Saved entries:
Lemma log_file_inv (w w' : World) :
  accounts._log_file w = (w', Ok ()) →
  (accounts.LAUNCHER_LOG ∉ dirs w) ∧
  dirs w' = {[accounts.LOG_DIR]} ∪ dirs w ∧
  executables w' = executables w ∧
  procs w' = procs w ∧
  effects w' = effects w ∧
  (∀ p, p ≠ accounts.LAUNCHER_LOG → files w' !! p = files w !! p).
Proof.
  unfold accounts._log_file. intros Hrun.
  apply bind_ok in Hrun as (w1 & [] & Hmk & Hrun).
  apply makedirs_inv in Hmk as (_ & _ & ->).
  unfold open_append in Hrun. simpl in Hrun.
  case_bool_decide as Hll; [done|].
  assert (accounts.LAUNCHER_LOG ∉ dirs w) by (rewrite elem_of_union in Hll; tauto).
  destruct (files w !! accounts.LAUNCHER_LOG) eqn:Hf; injection Hrun as <-; simpl.
  - done.
  - repeat (split; [done|]). intros p Hp. by rewrite lookup_insert_ne.
Qed.

Lemma popen_inv (cmd : list value) (w w' : World) :
  popen cmd w = (w', Ok ()) →
  ∃ args, all_str cmd = Ok args ∧
          w' = mkWorld (files w) (dirs w) (executables w) (procs w ++ [cmdline args])
                       (effects w ++ [ESpawn args]).
Proof.
  unfold popen. destruct (all_str cmd) as [args|e]; [|done].
  destruct args as [|exe args]; [done|]. case_bool_decide; [|done].
  intros [= <-]. eauto.
Qed.

Lemma spawned_app (w : World) (es : list effect) (w' : World) :
  effects w' = effects w ++ es →
  spawned w' = spawned w ++ omap (fun e => match e with ESpawn args => Some args | _ => None end) es.
Proof. unfold spawned. intros ->. by rewrite omap_app. Qed.

Lemma is_running_run (dir : string) (w : World) :
  "pgrep" ∈ executables w →
  accounts.is_running dir w = (w, Ok (existsb (cmdline_matches dir) (procs w))).
Proof.
  intros Hexe. unfold accounts.is_running, pgrep. by rewrite bool_decide_eq_true_2.
Qed.

Lemma start_account_running (account : dict) (dir : string) (w w' : World) :
  account !! "profile_dir" = Some (VStr dir) →
  accounts.ensure_profile account w = (w', Ok ()) →
  "pgrep" ∈ executables w' →
  existsb (cmdline_matches dir) (procs w') = true →
  accounts.start_account account w = (w', Ok (false, "already_running")).
Proof.
  intros Hdir Hprof Hexe Hrunning.
  unfold accounts.start_account, bind. rewrite Hprof.
  unfold lift, getitem. rewrite Hdir. simpl as_str. cbv iota.
  rewrite is_running_run by done. by rewrite Hrunning.
Qed.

▸ To do: Take the entries above and transcribe them exactly.

▸ Solution to the exercise:
Lemma log_file_inv (w w' : World) :
  accounts._log_file w = (w', Ok ()) →
  (accounts.LAUNCHER_LOG ∉ dirs w) ∧
  dirs w' = {[accounts.LOG_DIR]} ∪ dirs w ∧
  executables w' = executables w ∧
  procs w' = procs w ∧
  effects w' = effects w ∧
  (∀ p, p ≠ accounts.LAUNCHER_LOG → files w' !! p = files w !! p).
Proof.
  unfold accounts._log_file. intros Hrun.
  apply bind_ok in Hrun as (w1 & [] & Hmk & Hrun).
  apply makedirs_inv in Hmk as (_ & _ & ->).
  unfold open_append in Hrun. simpl in Hrun.
  case_bool_decide as Hll; [done|].
  assert (accounts.LAUNCHER_LOG ∉ dirs w) by (rewrite elem_of_union in Hll; tauto).
  destruct (files w !! accounts.LAUNCHER_LOG) eqn:Hf; injection Hrun as <-; simpl.
  - done.
  - repeat (split; [done|]). intros p Hp. by rewrite lookup_insert_ne.
Qed.

Lemma popen_inv (cmd : list value) (w w' : World) :
  popen cmd w = (w', Ok ()) →
  ∃ args, all_str cmd = Ok args ∧
          w' = mkWorld (files w) (dirs w) (executables w) (procs w ++ [cmdline args])
                       (effects w ++ [ESpawn args]).
Proof.
  unfold popen. destruct (all_str cmd) as [args|e]; [|done].
  destruct args as [|exe args]; [done|]. case_bool_decide; [|done].
  intros [= <-]. eauto.
Qed.

Lemma spawned_app (w : World) (es : list effect) (w' : World) :
  effects w' = effects w ++ es →
  spawned w' = spawned w ++ omap (fun e => match e with ESpawn args => Some args | _ => None end) es.
Proof. unfold spawned. intros ->. by rewrite omap_app. Qed.

Lemma is_running_run (dir : string) (w : World) :
  "pgrep" ∈ executables w →
  accounts.is_running dir w = (w, Ok (existsb (cmdline_matches dir) (procs w))).
Proof.
  intros Hexe. unfold accounts.is_running, pgrep. by rewrite bool_decide_eq_true_2.
Qed.

Lemma start_account_running (account : dict) (dir : string) (w w' : World) :
  account !! "profile_dir" = Some (VStr dir) →
  accounts.ensure_profile account w = (w', Ok ()) →
  "pgrep" ∈ executables w' →
  existsb (cmdline_matches dir) (procs w') = true →
  accounts.start_account account w = (w', Ok (false, "already_running")).
Proof.
  intros Hdir Hprof Hexe Hrunning.
  unfold accounts.start_account, bind. rewrite Hprof.
  unfold lift, getitem. rewrite Hdir. simpl as_str. cbv iota.
  rewrite is_running_run by done. by rewrite Hrunning.
Qed.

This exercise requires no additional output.